*** Opening of Material for this task ***

Definition set_sub_hidden (b : bool) (s : State) : State :=
  mkState (disableClose s) (_result s) (_closeFallbackTimeout s)
    (afterDismissed_closed s) (sub_opened s) b (sub_detach s) (sub_start s)
    (clock s) (timers s) (next_handle s).

Definition set_sub_detach (b : bool) (s : State) : State :=
  mkState (disableClose s) (_result s) (_closeFallbackTimeout s)
    (afterDismissed_closed s) (sub_opened s) (sub_hidden s) b (sub_start s)
    (clock s) (timers s) (next_handle s).

Definition set_sub_start (n : nat) (s : State) : State :=
  mkState (disableClose s) (_result s) (_closeFallbackTimeout s)
    (afterDismissed_closed s) (sub_opened s) (sub_hidden s) (sub_detach s) n
    (clock s) (timers s) (next_handle s).

Definition set_clock (t : N) (s : State) : State :=
  mkState (disableClose s) (_result s) (_closeFallbackTimeout s)
    (afterDismissed_closed s) (sub_opened s) (sub_hidden s) (sub_detach s)
    (sub_start s) t (timers s) (next_handle s).

Definition set_timers (l : list (nat * N)) (s : State) : State :=
  mkState (disableClose s) (_result s) (_closeFallbackTimeout s)
    (afterDismissed_closed s) (sub_opened s) (sub_hidden s) (sub_detach s)
    (sub_start s) (clock s) l (next_handle s).

Definition set_next_handle (n : nat) (s : State) : State :=
  mkState (disableClose s) (_result s) (_closeFallbackTimeout s)
    (afterDismissed_closed s) (sub_opened s) (sub_hidden s) (sub_detach s)
    (sub_start s) (clock s) (timers s) n.

(** ** Timers of the event loop *)

(** [setTimeout(cb, delay)]: a fresh handle, due [delay] ms from now.  Every
    timer this class arms has the same callback, [_overlayRef.dispose()]. *)
Definition setTimeout (delay : N) (s : State) : nat * State :=
  let h := next_handle s in
  (h, set_next_handle (S h)
        (set_timers (timers s ++ [(h, (clock s + delay)%N)]) s)).

Definition is_handle (h : option nat) (p : nat * N) : bool :=
  match h with
  | Some n => Nat.eqb n (fst p)
  | None => false
  end.

(** [clearTimeout(h)]: the timer with that handle, if still pending, is
    cancelled; [clearTimeout(undefined)] does nothing. *)
Definition clearTimeout (h : option nat) (s : State) : State :=
  set_timers (filter (fun p => negb (is_handle h p)) (timers s)) s.
(** C5: a range insert never drops a duplicate silently.  For a set
    built from records that carry the cell count of their box and a
    range of such records: if an element of the range is equivalent to a
    stored element, or two elements of the range are equivalent to each
    other, the call ends in the fatal error; otherwise it completes,
    every element of the range is in the set beside the elements stored
    before and nothing else, the size grows by the length of the range
    and the cached sum by the total load of the range. *)
Theorem TransitSet_range_insert (s : TransitSet) (xs : list BoxInTransit) :
  reachable uniform_load any_key s -> Forall uniform_load xs ->
  (clash_with (d_set s) xs \/ dup_keys xs -> TS.insert_range s xs = TboxError)
  /\ (~ (clash_with (d_set s) xs \/ dup_keys xs) ->
      exists s', TS.insert_range s xs = Done s'
        /\ (forall x, In x xs -> In x (d_set s'))
        /\ (forall e, In e (d_set s) -> In e (d_set s'))
        /\ (forall e, In e (d_set s') -> In e xs \/ In e (d_set s))
        /\ TS.size s' = (TS.size s + length xs)%nat
        /\ (TS.getSumLoad s' == TS.getSumLoad s + total_load xs)%Q
        /\ sum_ok s').
Proof.
  intros R Hxs.
  pose proof (reachable_uniform_ordered s R) as Hl.
  pose proof (range_collides_iff xs (d_set s) Hl Hxs) as Hiff.
  pose proof (TS_insert_range_outcome s xs) as Ho.
  split.
  - intros Hc. apply Hiff in Hc.
    destruct (TS.insert_range s xs) as [s'|]; [|reflexivity].
    destruct Ho as (Ec & _). rewrite Ec in Hc. discriminate.
  - intros Hc.
    destruct (TS.insert_range s xs) as [s'|] eqn:E.
    + destruct Ho as (Ec & Hset & Hsum).
      destruct (insert_range_clean _ _ Ec) as (Hlen & _ & Hx & He).
      exists s'. split; [reflexivity|]. rewrite Hset.
      split; [exact Hx|]. split; [exact He|].
      split; [intros e; apply insert_range_In_inv|].
      split; [unfold TS.size; rewrite Hset; exact Hlen|].
      split; [exact Hsum|].
      exact (TS_insert_range_sum_ok s s' xs (reachable_uniform_sum_ok s R) E).
    + exfalso. apply Hc. apply Hiff. exact Ho.
Qed.
(** * Function minimisation with torchbearer: the [basic_opt] notebook

    A shallow embedding of [docs/_static/notebooks/basic_opt.ipynb] and the
    properties its specification states about it.

    Modelling choices, fixed here once:
    - a one-dimensional tensor is an object of a heap of storages, so that
      in-place updates and aliasing ([torch.nn.Parameter(x)] shares the
      storage of [x]) are visible;
    - zero-dimensional tensors ([self.pars[0]], the value of [torch.sum])
      are plain numbers;
    - device placement ([.to('cuda')]) is the identity;
    - the arithmetic is modelled twice. The program with its heap, its state
      dictionary and its training loop runs over the real numbers ([R]): the
      specification's update rule is real-valued, and what is proved there
      about [Net.f] (which objects it touches, when it raises) does not
      depend on the numbers. The values [Net.f] returns are those of module
      [F32], where every element is an IEEE 754 binary32 value and every
      subtraction, product and sum is rounded, as on a [torch.float32]
      tensor. *)

From Stdlib Require Import Reals Lra Psatz.
From Stdlib Require Import Floats.SpecFloat.
From stdpp Require Import base option list gmap strings.

Local Open Scope R_scope.

(** ** Errors and results *)

Inductive error : Type :=
  | IndexError        (* index out of range for a tensor dimension *)
  | DanglingReference (* no such object: unreachable from Python code *)
  | ImportError.      (* any exception raised by an [import] *)

Inductive result (A : Type) : Type :=
  | Ok (a : A)
  | Raise (e : error).
Arguments Ok {A} a.
Arguments Raise {A} e.
Definition withInventory (inventory : list InventorySlot) (g : Game) : Game :=
  mkGame (world g) (tntEntities g) inventory (player g).

(** ** TNT *)

(** [igniteTNT(x, y, z)].  [draw1] and [draw2] are the two results of
    [Math.random()] that give the new entity its horizontal velocity. *)
Definition igniteTNT (draw1 draw2 : Q) (x y z : Z) (g : Game) : Game :=
  mkGame
    (setBlock x y z (mkBlock air) (world g))
    (tntEntities g ++
       [mkTNT (inject_Z x + 0.5) (inject_Z y + 0.5) (inject_Z z + 0.5)
              ((draw1 - 0.5) * 0.02) 0.2 ((draw2 - 0.5) * 0.02) 80])
    (inventory g)
    (player g).

(** The body of the three loops of [explodeTNT], at the offset
    [(dx, dy, dz)].  [blast dx dy dz] is the result of the call of
    [Math.random()] in the destruction test at that offset, and
    [spark dx dy dz] the two draws of the ignition at that offset. *)
Definition explodeCell (blast : Z -> Z -> Z -> Q) (spark : Z -> Z -> Z -> Q * Q)
    (x y z : Q) (dx dy dz : Z) (g : Game) : Game :=
  let radius := 4%Q in
  let dist2 := dx * dx + dy * dy + dz * dz in
  if sqrt_le dist2 radius then
    let bx := Qfloor (x + inject_Z dx) in
    let by_ := Qfloor (y + inject_Z dy) in
    let bz := Qfloor (z + inject_Z dz) in
    let '(block, w) := getBlock bx by_ bz (world g) in
    let g := withWorld w g in
    if decide (type block = tnt) then
      igniteTNT (spark dx dy dz).1 (spark dx dy dz).2 bx by_ bz g
    else if negb (bool_decide (type block = air))
            && random_exceeds (blast dx dy dz) dist2 radius
    then withWorld (setBlock bx by_ bz (mkBlock air) (world g)) g
    else g
  else g.

Definition explodeTNT (blast : Z -> Z -> Z -> Q) (spark : Z -> Z -> Z -> Q * Q)
    (x y z : Q) (g : Game) : Game :=
  foldl (fun g dx =>
    foldl (fun g dy =>
      foldl (fun g dz => explodeCell blast spark x y z dx dy dz g)
            g (seqZ (-4) 9))
      g (seqZ (-4) 9))
    g (seqZ (-4) 9).

(** The callback of [prev.forEach] in the TNT pass of [gameLoop]: the
    entity pushed to [updated] if any, and the game after it. *)
Definition tickTNT (blast : Z -> Z -> Z -> Q) (spark : Z -> Z -> Z -> Q * Q)
    (tnt : TNTEntity) (g : Game) : option TNTEntity * Game :=
  let fuse := tnt_fuse tnt - 1 in
  if fuse <=? 0 then
    (None, explodeTNT blast spark (tnt_x tnt) (tnt_y tnt) (tnt_z tnt) g)
  else
    let velY := (tnt_velY tnt - 0.02)%Q in
    let x := (tnt_x tnt + tnt_velX tnt)%Q in
    let y := (tnt_y tnt + velY)%Q in
    let z := (tnt_z tnt + tnt_velZ tnt)%Q in
    let '(block, w) :=
      getBlock (Qfloor x) (Qfloor (y - 0.5)) (Qfloor z) (world g) in
    if negb (bool_decide (type block = air)) then
      (Some (mkTNT x (inject_Z (Qfloor y) + 0.5) z
                   (tnt_velX tnt * 0.8) 0 (tnt_velZ tnt * 0.8) fuse),
       withWorld w g)
    else
      (Some (mkTNT x y z (tnt_velX tnt) velY (tnt_velZ tnt) fuse),
       withWorld w g).

(** ** Pick ray *)

Definition isSolid (block : Block) : bool :=
  negb (bool_decide (type block = air)) && negb (bool_decide (type block = water)).

(** The loop of [raycast] over the steps [i]. *)
Fixpoint raycastLoop (p : Player) (dirX dirY dirZ : Q) (steps : list Z)
    (world : gmap (Z * Z) Chunk) : option Hit * gmap (Z * Z) Chunk :=
  match steps with
  | [] => (None, world)
  | i :: steps =>
    let step := 0.1%Q in
    let dist := (inject_Z i * step)%Q in
    let x := Qfloor (player_x p + dirX * dist) in
    let y := Qfloor (player_y p + dirY * dist) in
    let z := Qfloor (player_z p + dirZ * dist) in
    let '(block, world) := getBlock x y z world in
    if isSolid block then
      let prevX := Qfloor (player_x p + dirX * (dist - step)) in
      let prevY := Qfloor (player_y p + dirY * (dist - step)) in
      let prevZ := Qfloor (player_z p + dirZ * (dist - step)) in
      let face :=
        if negb (prevX =? x) then (if Qltb 0 dirX then 1%nat else 2%nat)
        else if negb (prevY =? y) then (if Qltb 0 dirY then 3%nat else 4%nat)
        else if negb (prevZ =? z) then (if Qltb 0 dirZ then 5%nat else 6%nat)
        else 0%nat in
      (Some (mkHit x y z face), world)
    else raycastLoop p dirX dirY dirZ steps world
  end.

Definition viewDirection (p : Player) : Q * Q * Q :=
  (Math_cos (angleY p) * Math_cos (angleX p),
   - Math_sin (angleY p),
   Math_cos (angleY p) * Math_sin (angleX p))%Q.

(** [raycast(maxDist)]; the loop runs over the integers [i] from 0 with
    [i < maxDist / step]. *)
Definition raycast (maxDist : Q) (g : Game) : option Hit * Game :=
  let step := 0.1%Q in
  let '(dirX, dirY, dirZ) := viewDirection (player g) in
  let '(hit, w) :=
    raycastLoop (player g) dirX dirY dirZ (seqZ 0 (Qceiling (maxDist / step)))
                (world g) in
  (hit, withWorld w g).

(** ** Breaking and placing *)

(** The inventory update of [breakBlock] in survival mode: the first slot of
    the kind with fewer than 64 items gains one, else the first empty slot
    takes the block. *)
Definition pickUp (ty : BlockType) (inventory : list InventorySlot)
  : list InventorySlot :=
  match list_find (fun s => slot_type s = Some ty /\ count s < 64) inventory with
  | Some (i, _) =>
    alter (fun s => mkSlot (slot_type s) (count s + 1)) i inventory
  | None =>
    match list_find (fun s => slot_type s = None) inventory with
    | Some (i, _) => alter (fun _ => mkSlot (Some ty) 1) i inventory
    | None => inventory
    end
  end.

(** [breakBlock()]; the two draws are those of [igniteTNT] when the target
    is TNT. *)
Definition breakBlock (draw1 draw2 : Q) (g : Game) : Game :=
  let '(hit, g) := raycast 5 g in
  match hit with
  | Some hit =>
    let '(block, w) := getBlock (hit_x hit) (hit_y hit) (hit_z hit) (world g) in
    let g := withWorld w g in
    if decide (type block = tnt) then
      igniteTNT draw1 draw2 (hit_x hit) (hit_y hit) (hit_z hit) g
    else
      let g :=
        withWorld (setBlock (hit_x hit) (hit_y hit) (hit_z hit) (mkBlock air) (world g)) g in
      match mode (player g) with
      | survival => withInventory (pickUp (type block) (inventory g)) g
      | creative => g
      end
  | None => g
  end.

Definition faceOffsets : list (Z * Z * Z) :=
  [(0, 0, 0); (1, 0, 0); (-1, 0, 0); (0, 1, 0); (0, -1, 0); (0, 0, 1); (0, 0, -1)].

(** The inventory update of [placeBlock] in survival mode. *)
Definition takeOne (slot : InventorySlot) : InventorySlot :=
  let count := count slot - 1 in
  mkSlot (if count =? 0 then None else slot_type slot) count.

(** [placeBlock()].  When the ray hits and [player.selectedSlot] is no index
    of [inventory], the source stops with a [TypeError]; the game is then as
    the ray left it, which is what the model returns.  The face of a hit is
    one of 0 to 6 (lemma [raycast_spec]), an index of [faceOffsets]. *)
Definition placeBlock (g : Game) : Game :=
  let '(hit, g) := raycast 5 g in
  let p := player g in
  match hit, inventory g !! selectedSlot p with
  | Some hit, Some slot =>
    match slot_type slot with
    | Some ty =>
      if 0 <? count slot then
        match faceOffsets !! face hit with
        | Some (ox, oy, oz) =>
          let newX := hit_x hit + ox in
          let newY := hit_y hit + oy in
          let newZ := hit_z hit + oz in
          let minX := Qfloor (player_x p - 0.3) in
          let maxX := Qfloor (player_x p + 0.3) in
          let minY := Qfloor (player_y p - 1.8) in
          let maxY := Qfloor (player_y p + 0.2) in
          let minZ := Qfloor (player_z p - 0.3) in
          let maxZ := Qfloor (player_z p + 0.3) in
          if (newX <? minX) || (maxX <? newX) ||
             (newY <? minY) || (maxY <? newY) ||
             (newZ <? minZ) || (maxZ <? newZ)
          then
            let g := withWorld (setBlock newX newY newZ (mkBlock ty) (world g)) g in
            match mode p with
            | survival =>
              withInventory (alter takeOne (selectedSlot p) (inventory g)) g
            | creative => g
            end
          else g
        | None => g
        end
      else g
    | None => g
    end
  | _, _ => g
  end.

(** ** The inventory at the start of a game *)

Definition ALL_BLOCKS : list BlockType :=
  [grass; dirt; stone; wood; planks; leaves; sand; cobblestone; glass; brick;
   water; tnt].

(** [startInventory] of [startGame(mode)]: 36 empty slots, and in creative
    mode one full slot for each of [ALL_BLOCKS] over the first of them. *)
Definition startInventory (m : PlayerMode) : list InventorySlot :=
  let startInventory := replicate 36 (mkSlot None 0) in
  match m with
  | creative =>
    foldl (fun inv '(index, blockType) =>
             if (index <? 36)%nat then <[index := mkSlot (Some blockType) 64]> inv
             else inv)
          startInventory (imap pair ALL_BLOCKS)
  | survival => startInventory
  end.

(** ** Specification vocabulary *)

(** Every stored chunk has the extent 16 x 64 x 16.  This holds of the
    empty map and is kept by every operation. *)
Definition world_wf (world : gmap (Z * Z) Chunk) : Prop :=
  map_Forall (fun _ c => chunk_wf c) world.

(** The chunk stored under a key, or else the one lazy generation stores
    there at the first access. *)
Definition chunkAt (world : gmap (Z * Z) Chunk) (key : Z * Z) : Chunk :=
  default (generateTerrain key.1 key.2) (world !! key).

(** The world after the lazy generation of the chunk under [key]. *)
Definition ensureChunk (key : Z * Z) (world : gmap (Z * Z) Chunk)
  : gmap (Z * Z) Chunk :=
  match world !! key with
  | Some _ => world
  | None => <[key := generateTerrain key.1 key.2]> world
  end.

(** What a read of the voxel [(x, y, z)] returns. *)
Definition blockAt (world : gmap (Z * Z) Chunk) (x y z : Z) : Block :=
  (getBlock x y z world).1.

(** [world'] is [world] with some more chunks generated lazily: every chunk
    of [world] is kept as it is, and every key holds, or will get, the same
    chunk in both. *)
Definition lazyExtension (world world' : gmap (Z * Z) Chunk) : Prop :=
  world ⊆ world' /\ forall key, chunkAt world' key = chunkAt world key.

(** The entity that [igniteTNT(x, y, z)] appends. *)
Definition ignited (draws : Q * Q) (x y z : Z) : TNTEntity :=
  mkTNT (inject_Z x + 0.5) (inject_Z y + 0.5) (inject_Z z + 0.5)
        ((draws.1 - 0.5) * 0.02) 0.2 ((draws.2 - 0.5) * 0.02) 80.

(** What an explosion leaves of the block [b] that it finds at the offset
    [(dx, dy, dz)] from the voxel of its centre. *)
Definition blastResult (blast : Z -> Z -> Z -> Q) (dx dy dz : Z) (b : Block) : Block :=
  let dist2 := dx * dx + dy * dy + dz * dz in
  if sqrt_le dist2 4 then
    if decide (type b = tnt) then mkBlock air
    else if negb (bool_decide (type b = air)) && random_exceeds (blast dx dy dz) dist2 4
         then mkBlock air
         else b
  else b.

(** The offsets the three loops of [explodeTNT] run over, in their order. *)
Definition blastOffsets : list (Z * Z * Z) :=
  dx ← seqZ (-4) 9; dy ← seqZ (-4) 9; dz ← seqZ (-4) 9; [(dx, dy, dz)].

(** The invariant of an inventory slot: the kind is [null] exactly when the
    count is 0, and the count lies in [0,64]. *)
Definition slot_ok (s : InventorySlot) : Prop :=
  (slot_type s = None <-> count s = 0) /\ 0 <= count s <= 64.

Definition inventory_ok (inventory : list InventorySlot) : Prop :=
  Forall slot_ok inventory.

(** What happens to the game between its start and some later moment, as far
    as the inventory is concerned: the player breaks, the player places, and
    the rest of the program (the game loop, the input handlers) moves the
    player and changes the world and the entities. *)
Inductive Action :=
  | Break (draw1 draw2 : Q)
  | Place
  | Elsewhere (world : gmap (Z * Z) Chunk) (tntEntities : list TNTEntity) (player : Player).

Definition step (a : Action) (g : Game) : Game :=
  match a with
  | Break draw1 draw2 => breakBlock draw1 draw2 g
  | Place => placeBlock g
  | Elsewhere w ts p => mkGame w ts (inventory g) p
  end.

Definition run (actions : list Action) (g : Game) : Game :=
  foldl (fun g a => step a g) g actions.

End Model.

(** ** A concrete host

    Closed examples need some host.  This one takes sine and cosine from the
    rational parametrisation of the unit circle, so that its [Math_cos] is 1
    and its [Math_sin] is 0 at the angle 0, and never grows a tree. *)

Definition circle_sin (a : Q) : Q := (2 * a / (1 + a * a))%Q.
Definition circle_cos (a : Q) : Q := ((1 - a * a) / (1 + a * a))%Q.

Lemma Qsquare_nonneg (q : Q) : (0 <= q * q)%Q.
Proof. unfold Qle, Qmult; simpl. nia. Qed.

Lemma circle_sin_range a : (-1 <= circle_sin a /\ circle_sin a <= 1)%Q.
Proof.
  unfold circle_sin.
  assert (Hp : (0 < 1 + a * a)%Q) by (pose proof (Qsquare_nonneg a); lra).
  split.
  - apply Qle_shift_div_l; [exact Hp|].
    pose proof (Qsquare_nonneg (a + 1)). lra.
  - apply Qle_shift_div_r; [exact Hp|].
    pose proof (Qsquare_nonneg (a - 1)). lra.
Qed.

*** Close of Material for this task ***

Find the word "intros" in the entries above, then copy each line that holds it.

**Task output**
  intros R Hxs.
  - intros Hc. apply Hiff in Hc.
  - intros Hc.
      split; [intros e; apply insert_range_In_inv|].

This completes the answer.